Stillwater News Press

December 26, 2013

Simulator helps firefighters train for the real-life event

By Megan Sando
Stillwater NewsPress

STILLWATER, Okla. — The city of Stillwater has a new fire training simulator, which is equipped to hold temperatures up to 1,000 degrees, Stillwater Chief of Training Robert Black said.

Black said the purpose of creating a fire in a controlled environment is to help firefighters train for the real thing.

The simulator is small and made of steel four inches thick.

All the mechanical parts are controlled by a Bluetooth-enabled computer, allowing the fire officials to measure and record temperatures inside.

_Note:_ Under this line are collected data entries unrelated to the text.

(* ===== verification/Schema.v ===== *)
(** The SQL of the migrations (internal/store/migrations.go) as data, and what
    PostgreSQL makes of it: tables with their columns and named constraints, the
    statements the history uses, executed on a schema and on the rows in it. A
    statement whose result would break a constraint fails, as in PostgreSQL. *)

From S2P Require Import Prelude Types Migrations.


(** ** Values and rows *)

Inductive val :=
| VS (s : string)          (* text, uuid, bytea, jsonb *)
| VI (z : Z)               (* integer, bigint, timestamptz *)
| VB (b : bool)
| VL (l : list string).    (* text[] *)

#[export] Instance val_eq_dec : EqDecision val.
Proof. solve_decision. Defined.

Inductive sqltype := uuid | text | bytea | jsonb | integer | bigint | boolean | timestamptz | text_array.

#[export] Instance sqltype_eq_dec : EqDecision sqltype.
Proof. solve_decision. Defined.

(** The kind of a value. The range of an integer is not part of the schema's
    constraints; Db refuses those out of range. *)
Definition has_type (ty : sqltype) (v : val) : bool :=
  match ty, v with
  | (uuid | text | bytea | jsonb), VS _ => true
  | (integer | bigint | timestamptz), VI _ => true
  | boolean, VB _ => true
  | text_array, VL _ => true
  | _, _ => false
  end.

(** A row by column name, the latest assignment in front; no entry, or one of
    [None], is NULL. *)
Notation row := (list (string * option val)).

Fixpoint get (c : string) (r : row) : option val :=
  match r with
  | [] => None
  | (c', v) :: r => if String.eqb c' c then v else get c r
  end.

(** The rows of each table. *)
Notation data := (gmap string (list row)).

Definition rows_of (d : data) (t : string) : list row := default [] (d !! t).

(** ** The language of the migrations *)

Inductive attr :=
| PrimaryKey
| NotNull
| Unique
| Default (v : val)                          (* a constant *)
| DefaultExpr (e : string)                   (* now(), gen_random_uuid() *)
| References (t c : string) (cascade : bool)
| CheckIn (l : list string)                  (* CHECK (c IN (...)) *)
| CheckPositive.                             (* CHECK (c > 0) *)

Record column := mkColumn { c_name : string; c_type : sqltype; c_attrs : list attr }.

Inductive tattr :=
| TPrimary (cols : list string)
| TUnique (cols : list string).

Inductive stmt :=
| CreateTable (if_not_exists : bool) (t : string) (cols : list column) (tattrs : list tattr)
| CreateIndex (name t : string) (cols : list string)       (* IF NOT EXISTS *)
| AddColumn (t : string) (c : column)
| DropConstraint (t name : string)                         (* IF EXISTS *)
| SetNotNull (t c : string)
| SetFrom (t c t' c' on on' : string)  (* UPDATE t SET c = t'.c' FROM t' WHERE t'.on' = t.on *)
| DeleteNull (t c : string).           (* DELETE FROM t WHERE c IS NULL *)

(** One ALTER TABLE with several ADD COLUMN. *)
Definition add_columns (t : string) (cs : list column) : list stmt := AddColumn t <$> cs.

(** ** Schemas *)

Inductive constr :=
| Key (cols : list string)                  (* PRIMARY KEY or UNIQUE *)
| Ref (c t' c' : string) (cascade : bool)
| OneOf (c : string) (l : list string)
| Positive (c : string).

#[export] Instance constr_eq_dec : EqDecision constr.
Proof. solve_decision. Defined.

Record coldef := mkColdef {
  cd_name : string;
  cd_type : sqltype;
  cd_notnull : bool;
  cd_default : bool;          (* an INSERT may leave it out *)
}.

Record tdef := mkTdef { td_cols : list coldef; td_cons : list (string * constr) }.

Record schema := mkSchema {
  sc_tables : gmap string tdef;
  sc_indexes : gmap string (string * list string);
}.

#[export] Instance coldef_eq_dec : EqDecision coldef.
Proof. solve_decision. Defined.
#[export] Instance tdef_eq_dec : EqDecision tdef.
Proof. solve_decision. Defined.
#[export] Instance schema_eq_dec : EqDecision schema.
Proof. solve_decision. Defined.

Definition empty_schema : schema := mkSchema ∅ ∅.

(** The names PostgreSQL gives to unnamed constraints. *)
Definition key_name (t : string) (cols : list string) : string :=
  t +:+ "_" +:+ String.concat "_" cols +:+ "_key".

Definition attr_constrs (t c : string) (a : attr) : list (string * constr) :=
  match a with
  | PrimaryKey => [(t +:+ "_pkey", Key [c])]
  | Unique => [(key_name t [c], Key [c])]
  | References t' c' cascade => [(t +:+ "_" +:+ c +:+ "_fkey", Ref c t' c' cascade)]
  | CheckIn l => [(t +:+ "_" +:+ c +:+ "_check", OneOf c l)]
  | CheckPositive => [(t +:+ "_" +:+ c +:+ "_check", Positive c)]
  | NotNull | Default _ | DefaultExpr _ => []
  end.

Definition column_constrs (t : string) (c : column) : list (string * constr) :=
  mjoin (attr_constrs t (c_name c) <$> c_attrs c).

Definition is_notnull (a : attr) : bool := match a with PrimaryKey | NotNull => true | _ => false end.
Definition is_default (a : attr) : bool := match a with Default _ | DefaultExpr _ => true | _ => false end.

Smoke vents on the ceiling allow for more or less smoke, with drains to filter out water.

The main compartment is a control and waiting area for the fire to ignite.The fire is started behind a steel door in a burn rack filled with shipping pallets and straw.

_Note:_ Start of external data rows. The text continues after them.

(* ===== verification/Failover.v ===== *)
(** Failing over (internal/session/manager.go reconcile, runHeartbeat): when the
    other workers are gone, the one that is left takes over whatever can be
    reopened from disk. Each round of a beat and a pass claims up to eight of the
    sessions nobody live owns, so that all are served within a number of rounds
    that is known beforehand. *)

From S2P Require Import Prelude GoStr Json Types Gcm Db Registry Guard Subs Integrity Secret Login Worker.

(** ** Rows that stay as they are *)

(** What a row is to the reconciler. *)
Definition essence (s : session_row) : option string * bool * Rehydratable := (s_worker s, hydratable s, to_rehydratable ("", s)).

Definition same_rows (d d' : db) : Prop := alike essence (sessions d) (sessions d').

(** The tables an opening reads. *)
Definition same_tables (d d' : db) : Prop := apps d' = apps d ∧ proxies d' = proxies d.

#[export] Instance same_rows_preorder : PreOrder same_rows.
Proof. split; [by intros d k|]. intros d1 d2 d3 H1 H2 k. by rewrite H2, H1. Qed.

Lemma same_row d d' k s' : same_rows d d' → sessions d' !! k = Some s' → ∃ s, sessions d !! k = Some s ∧ essence s' = essence s.
Proof. apply alike_some. Qed.

Lemma same_row_back d d' k s : same_rows d d' → sessions d !! k = Some s → ∃ s', sessions d' !! k = Some s' ∧ essence s' = essence s.
Proof. intros H Hs. specialize (H k). rewrite Hs in H. destruct (sessions d' !! k) as [s'|]; [|done]. exists s'. split; [done|]. by apply (inj Some). Qed.

Lemma essence_id s s' k : essence s' = essence s → to_rehydratable (k, s') = to_rehydratable (k, s).
Proof. unfold essence, to_rehydratable. cbn. by intros [= _ _ -> -> -> -> ->]. Qed.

“Class A materials burn clean, compared to rubber or plastic that can let off damaging chemicals,” Black said.

The Fire Department chose not to have the burn simulator inside the main training container because of its 10-year life expectancy. Burning is hard on equipment.

“Firefighters have 20 hours of required training per week,” he said.

Instead of having training at Karsten Creek, firefighters can be closer to town and ready to go for a 911 call.

Firefighters will use outdoor training when weather permits.

The Fire Department acquired the training equipment in late September and had its first “training for the trainer” Dec. 10.

Black expects a public debut of the fire simulator with a live simulation after the holidays.